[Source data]
>>>

(** C6 (as amended).  An event whose type is not the rename tag is never
    applied: [applyEvent] throws.  When the type is a non-empty string the
    exception is the unknown-event-type error naming it; when the event is
    an object whose type is the empty string or not a string it is ['Invalid
    event: must have a type string']; when the event is not an object it is
    ['Invalid event: must be an object'].  On the database side,
    [apply_project_event] with a type outside the vocabulary aborts its
    transaction, whatever the [plpgsql.variable_conflict] setting: an error
    comes back and the database is the one it started from, so no event row
    is inserted and no projection changes; and when the call gets as far as
    the [CASE] (the first [SELECT] is accepted, and the project has a
    projection whose [head_seq] can be incremented or exists without one)
    the error is the exception ['Unknown event type: '] followed by the
    type. *)
Theorem unknown_event_type_rejected
    (snapshot : ProjectSnapshot) (event : jsval)
    (vc : variable_conflict) (now : timestamptz) (db : database) (p a : uuid)
    (t : string) (payload : jsonb_object) :
  prop event "type" ≠ JStr "project.rename" →
  t ∉ VALID_EVENT_TYPES →
  (∃ e, applyEvent snapshot event = Throw e
        ∧ (∀ s, prop event "type" = JStr s → s ≠ "" →
                e = Error ("Unknown event type: " +:+ s) ∧ UnknownEventType e)
        ∧ (∀ o, event = JObj o →
                prop event "type" = JStr "" ∨ (∀ s, prop event "type" ≠ JStr s) →
                e = Error "Invalid event: must have a type string")
        ∧ ((∀ o, event ≠ JObj o) → e = Error "Invalid event: must be an object"))
  ∧ (∃ e, apply_project_event vc now p a t payload db = (db, inl e)
          ∧ (vc ≠ ConflictError → reaches_the_case db p →
             e = RaiseException ("Unknown event type: " +:+ t))).
Proof.
  intros Hne Ht. split.
  - destruct (applyEvent_other_type_throws snapshot event Hne) as [e He].
    exists e. split; [exact He|]. split_and!.
    + intros s Hs Hs0.
      rewrite (applyEvent_unknown_type snapshot event s Hs Hs0) in He by congruence.
      injection He as <-. split; [reflexivity | exists s; reflexivity].
    + intros o -> Hty. rewrite (applyEvent_no_type_string snapshot o Hty) in He.
      by injection He as <-.
    + intros Hno. rewrite (applyEvent_not_an_object snapshot event Hno) in He.
      by injection He as <-.
  - apply not_valid_event_type in Ht.
    destruct (apply_project_event_body_unknown_type vc now p a t payload db Ht)
      as (db' & e & Hbody).
    exists e. split.
    + unfold apply_project_event, transaction. by rewrite Hbody.
    + intros Hvc Hreach.
      destruct (apply_project_event_body_at_the_case vc now p a t payload db
                  Ht Hvc Hreach) as [db'' Hcase].
      rewrite Hcase in Hbody. by injection Hbody as _ <-.
Qed.

(** The spec's example, [{ type: 'bogus' }], and a commit of the type
    ['bogus'] to the project of the example in a database that accepts the
    first [SELECT]. *)
Lemma unknown_event_type_rejected_witness :
  applyEvent ∅ (event_of (JStr "bogus") (JObj ∅))
  = Throw (Error "Unknown event type: bogus")
  ∧ apply_project_event UseColumn Examples.t0 Examples.project_A Examples.alice
                        "bogus" ∅ Examples.db0
    = (Examples.db0, inl (RaiseException "Unknown event type: bogus")).
Proof.
  destruct (unknown_event_type_rejected ∅ (event_of (JStr "bogus") (JObj ∅))
              UseColumn Examples.t0 Examples.db0 Examples.project_A Examples.alice
              "bogus" ∅)
    as [(e & He & Hunknown & _) (e' & Hsql & Hcase)].
  - discriminate.
  - apply not_valid_event_type. discriminate.
  - split.
    + rewrite He. f_equal. apply (Hunknown "bogus"); [reflexivity | discriminate].
    + rewrite Hsql. f_equal. f_equal. apply Hcase; [discriminate|].
      exists {| owner_id := Examples.alice |}. vm_compute. reflexivity.
Defined.

(** With [snapshot] read as the output variable, which is [NULL], a rename
    of an aggregate that has a projection computes a [NULL] snapshot and is
    refused by the [NOT NULL] column. *)
Example apply_project_event_use_variable :
  apply_project_event UseVariable (Examples.t0 + 5000000) Examples.project_A Examples.alice
                      "project.rename" {[ "name" := BStr "Six" ]} Examples.db5
  = (Examples.db5, inl (NotNullViolation "snapshot")).
Proof. vm_compute. reflexivity. Qed.

(** The type ['bogus'] where the call does not get as far as the [CASE]:
    under the default setting it is refused at the first [SELECT], and for a
    project that does not exist at the insert of the projection; the
    database stays as it was. *)
Example apply_project_event_bogus :
  apply_project_event ConflictError Examples.t0 Examples.project_A Examples.alice "bogus" ∅
                      Examples.db0
  = (Examples.db0, inl (AmbiguousColumn "snapshot"))
  ∧ apply_project_event UseColumn 0 "p" "a" "bogus" ∅ empty_database
    = (empty_database, inl (ForeignKeyViolation "project_projections_project_id_fkey")).
Proof. split; vm_compute; reflexivity. Qed.

(** The two guards of [applyEvent] on [null] and on an event without a
    type. *)
Example applyEvent_guards :
  applyEvent ∅ JNull = Throw (Error "Invalid event: must be an object")
  ∧ applyEvent ∅ (JObj ∅) = Throw (Error "Invalid event: must have a type string")
  ∧ applyEvent ∅ (event_of (JNum 1) (JObj ∅))
    = Throw (Error "Invalid event: must have a type string").
Proof. split_and!; reflexivity. Qed.

(** C6 as stated fails for the empty type string: it is outside the
    vocabulary, and [applyEvent] refuses it with the invalid-event error of
    the guard, which is not the unknown-event-type error. *)
Lemma unknown_event_type_empty_counterexample :
  ("" ∉ VALID_EVENT_TYPES)
  ∧ applyEvent ∅ (event_of (JStr "") (JObj ∅))
    = Throw (Error "Invalid event: must have a type string")
  ∧ ¬ UnknownEventType (Error "Invalid event: must have a type string").
Proof.
  split; [apply not_valid_event_type; discriminate|].
  split; [reflexivity|].
  intros [t Ht]. discriminate Ht.
Qed.

End UnknownEventType.

(** ** The budget guard *)
Section BudgetFacts.
Import Js Sql Runtime AiUsageSql AiProxy.
Context `{Platform}.

Lemma sum_cost_app l1 l2 : (sum_cost (l1 ++ l2) == sum_cost l1 + sum_cost l2)%Q.
Proof.
  unfold sum_cost. induction l1 as [|r l1 IH]; simpl.
  - ring.
  - rewrite IH. ring.
Qed.

(** A cap is reached by a truthy spend exactly when the spend is at or above
    the (positive) limit. *)
Lemma cap_reached_iff data limit :
  (0 < limit)%Q →
  cost_truthy data && cost_reached data limit = true ↔ ¬ under_cap data limit.
Proof.
  intros Hpos. unfold under_cap. destruct data as [c|]; simpl.
  - rewrite andb_true_iff, negb_true_iff, Qle_bool_iff. split.
    + intros [_ Hle] Hlt. specialize (Hlt c eq_refl). by apply Qle_not_lt in Hle.
    + intros Hnot. destruct (Qlt_le_dec c limit) as [Hlt|Hle].
      * exfalso. apply Hnot. by intros ? [= <-].
      * split; [|exact Hle]. apply not_true_is_false. intros Heq.
        apply Qeq_bool_iff in Heq. rewrite Heq in Hle. by apply Qle_not_lt in Hle.
  - split; [discriminate|]. intros Hnot. exfalso. apply Hnot. intros ? [=].
Qed.

Lemma USER_DAILY_BUDGET_pos : (0 < USER_DAILY_BUDGET)%Q.
Proof. reflexivity. Qed.

Lemma PROJECT_DAILY_BUDGET_pos : (0 < PROJECT_DAILY_BUDGET)%Q.
Proof. reflexivity. Qed.

(** The decision of [checkBudget], case by case. *)
Lemma budget_decision_cases userCost projectId projectCost :
  (¬ under_cap userCost USER_DAILY_BUDGET
   ∧ budget_decision userCost projectId projectCost
     = budget_denied "User daily budget exceeded")
  ∨ (under_cap userCost USER_DAILY_BUDGET
     ∧ (∃ id, projectId = Some id ∧ id ≠ ""
              ∧ ¬ under_cap projectCost PROJECT_DAILY_BUDGET)
     ∧ budget_decision userCost projectId projectCost
       = budget_denied "Project daily budget exceeded")
  ∨ (under_cap userCost USER_DAILY_BUDGET
     ∧ (∀ id, projectId = Some id → id ≠ "" →
              under_cap projectCost PROJECT_DAILY_BUDGET)
     ∧ budget_decision userCost projectId projectCost = budget_allowed).
Proof.
  unfold budget_decision.
  destruct (cost_truthy userCost && cost_reached userCost USER_DAILY_BUDGET) eqn:Hu.
  { left. split; [|reflexivity]. by apply (cap_reached_iff _ _ USER_DAILY_BUDGET_pos). }
  assert (Huc : under_cap userCost USER_DAILY_BUDGET).
  { destruct (cap_reached_iff userCost _ USER_DAILY_BUDGET_pos) as [_ Hback].
    intros c Hc. destruct (Qlt_le_dec c USER_DAILY_BUDGET) as [|Hle]; [done|].
    rewrite Hback in Hu; [discriminate|].
    intros Hall. specialize (Hall c Hc). by apply Qle_not_lt in Hle. }
  right. destruct projectId as [id|].
  - destruct (String.eqb_spec id "") as [->|Hne]; simpl.
    + right. split; [done|]. split; [|reflexivity]. by intros ? [= <-].
    + destruct (cost_truthy projectCost && cost_reached projectCost PROJECT_DAILY_BUDGET)
        eqn:Hp.
      * left. split; [done|]. split; [|reflexivity].
        exists id. split; [done|]. split; [done|].
        by apply (cap_reached_iff _ _ PROJECT_DAILY_BUDGET_pos).
      * right. split; [done|]. split; [|reflexivity].
        intros ? [= <-] _ c Hc.
        destruct (Qlt_le_dec c PROJECT_DAILY_BUDGET) as [|Hle]; [done|].
        destruct (cap_reached_iff projectCost _ PROJECT_DAILY_BUDGET_pos) as [_ Hback].
        rewrite Hback in Hp; [discriminate|].
        intros Hall. specialize (Hall c Hc). by apply Qle_not_lt in Hle.
  - right. split; [done|]. split; [|reflexivity]. intros ? [=].
Qed.



(** The spend of a user is the sum over the rows that count for it. *)
Lemma user_spend_record now u w row :
  (user_spend now u (record row w)
   == user_spend now u w
      + (if bool_decide (au_user_id row = u ∧ au_status row = StatusOk
                         ∧ since_ok (Some (today now)) row = true)
         then au_cost_usd row else 0))%Q.
Proof.
  unfold user_spend, get_user_ai_cost, record. simpl.
  rewrite filter_app, sum_cost_app, filter_cons, filter_nil.
  case_bool_decide as Hc.
  - rewrite decide_True by exact Hc. simpl. ring.
  - rewrite decide_False by exact Hc. simpl. ring.
Qed.

Lemma project_spend_record now id w row :
  (project_spend now id (record row w)
   == project_spend now id w
      + (if bool_decide (au_project_id row = Some id ∧ au_status row = StatusOk
                         ∧ since_ok (Some (today now)) row = true)
         then au_cost_usd row else 0))%Q.
Proof.
  unfold project_spend, get_project_ai_cost, record. simpl.
  rewrite filter_app, sum_cost_app, filter_cons, filter_nil.
  case_bool_decide as Hc.
  - rewrite decide_True by exact Hc. simpl. ring.
  - rewrite decide_False by exact Hc. simpl. ring.
Qed.

Lemma cost_truthy_proper c c' :
  (c == c')%Q → cost_truthy (Some c) = cost_truthy (Some c').
Proof.
  intros Heq. simpl. f_equal. apply Bool.eq_iff_eq_true.
  rewrite !Qeq_bool_iff. by rewrite Heq.
Qed.

Lemma cost_reached_proper c c' limit :
  (c == c')%Q → cost_reached (Some c) limit = cost_reached (Some c') limit.
Proof.
  intros Heq. simpl. apply Bool.eq_iff_eq_true.
  rewrite !Qle_bool_iff. by rewrite Heq.
Qed.

(** The decision depends on the spends only through their values. *)
Lemma budget_decision_proper cu cu' id cp cp' :
  (cu == cu')%Q → (cp == cp')%Q →
  budget_decision (Some cu) (Some id) (Some cp)
  = budget_decision (Some cu') (Some id) (Some cp').
Proof.
  intros Hu Hp. unfold budget_decision.
  by rewrite (cost_truthy_proper _ _ Hu), (cost_reached_proper _ _ _ Hu),
             (cost_truthy_proper _ _ Hp), (cost_reached_proper _ _ _ Hp).
Qed.

Lemma checkBudget_up now u pid w :
  checkBudget no_faults now u pid w
  = budget_decision (Some (user_spend now u w)) pid
      (match pid with Some id => Some (project_spend now id w) | None => None end).
Proof. reflexivity. Qed.

Lemma checkBudget_user_cap now u pid w :
  (USER_DAILY_BUDGET <= user_spend now u w)%Q →
  checkBudget no_faults now u pid w = budget_denied "User daily budget exceeded".
Proof.
  intros Hle. rewrite checkBudget_up.
  destruct (budget_decision_cases (Some (user_spend now u w)) pid
              (match pid with Some id => Some (project_spend now id w) | None => None end))
    as [[_ ->]|[(Hu & _)|(Hu & _)]]; [reflexivity| |];
    specialize (Hu _ eq_refl); by apply Qle_not_lt in Hle.
Qed.

Lemma checkBudget_under_caps now u pid w :
  (user_spend now u w < USER_DAILY_BUDGET)%Q →
  (∀ id, pid = Some id → (project_spend now id w < PROJECT_DAILY_BUDGET)%Q) →
  checkBudget no_faults now u pid w = budget_allowed.
Proof.
  intros Hu Hp. rewrite checkBudget_up.
  destruct (budget_decision_cases (Some (user_spend now u w)) pid
              (match pid with Some id => Some (project_spend now id w) | None => None end))
    as [[Hnot _]|[(_ & (id & -> & _ & Hnot) & _)|(_ & _ & ->)]]; [| |reflexivity];
    exfalso; apply Hnot; intros c [= <-]; [exact Hu | by apply Hp].
Qed.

<<<

## [Task prompt]
Of the lines above, retype only those from the line containing "(c == c')%Q → cost_reached" through the line containing "intros Hu Hp. unfold budget_decision.", including both, exactly.

## [Completed task]
  (c == c')%Q → cost_reached (Some c) limit = cost_reached (Some c') limit.
Proof.
  intros Heq. simpl. apply Bool.eq_iff_eq_true.
  rewrite !Qle_bool_iff. by rewrite Heq.
Qed.

(** The decision depends on the spends only through their values. *)
Lemma budget_decision_proper cu cu' id cp cp' :
  (cu == cu')%Q → (cp == cp')%Q →
  budget_decision (Some cu) (Some id) (Some cp)
  = budget_decision (Some cu') (Some id) (Some cp').
Proof.
  intros Hu Hp. unfold budget_decision.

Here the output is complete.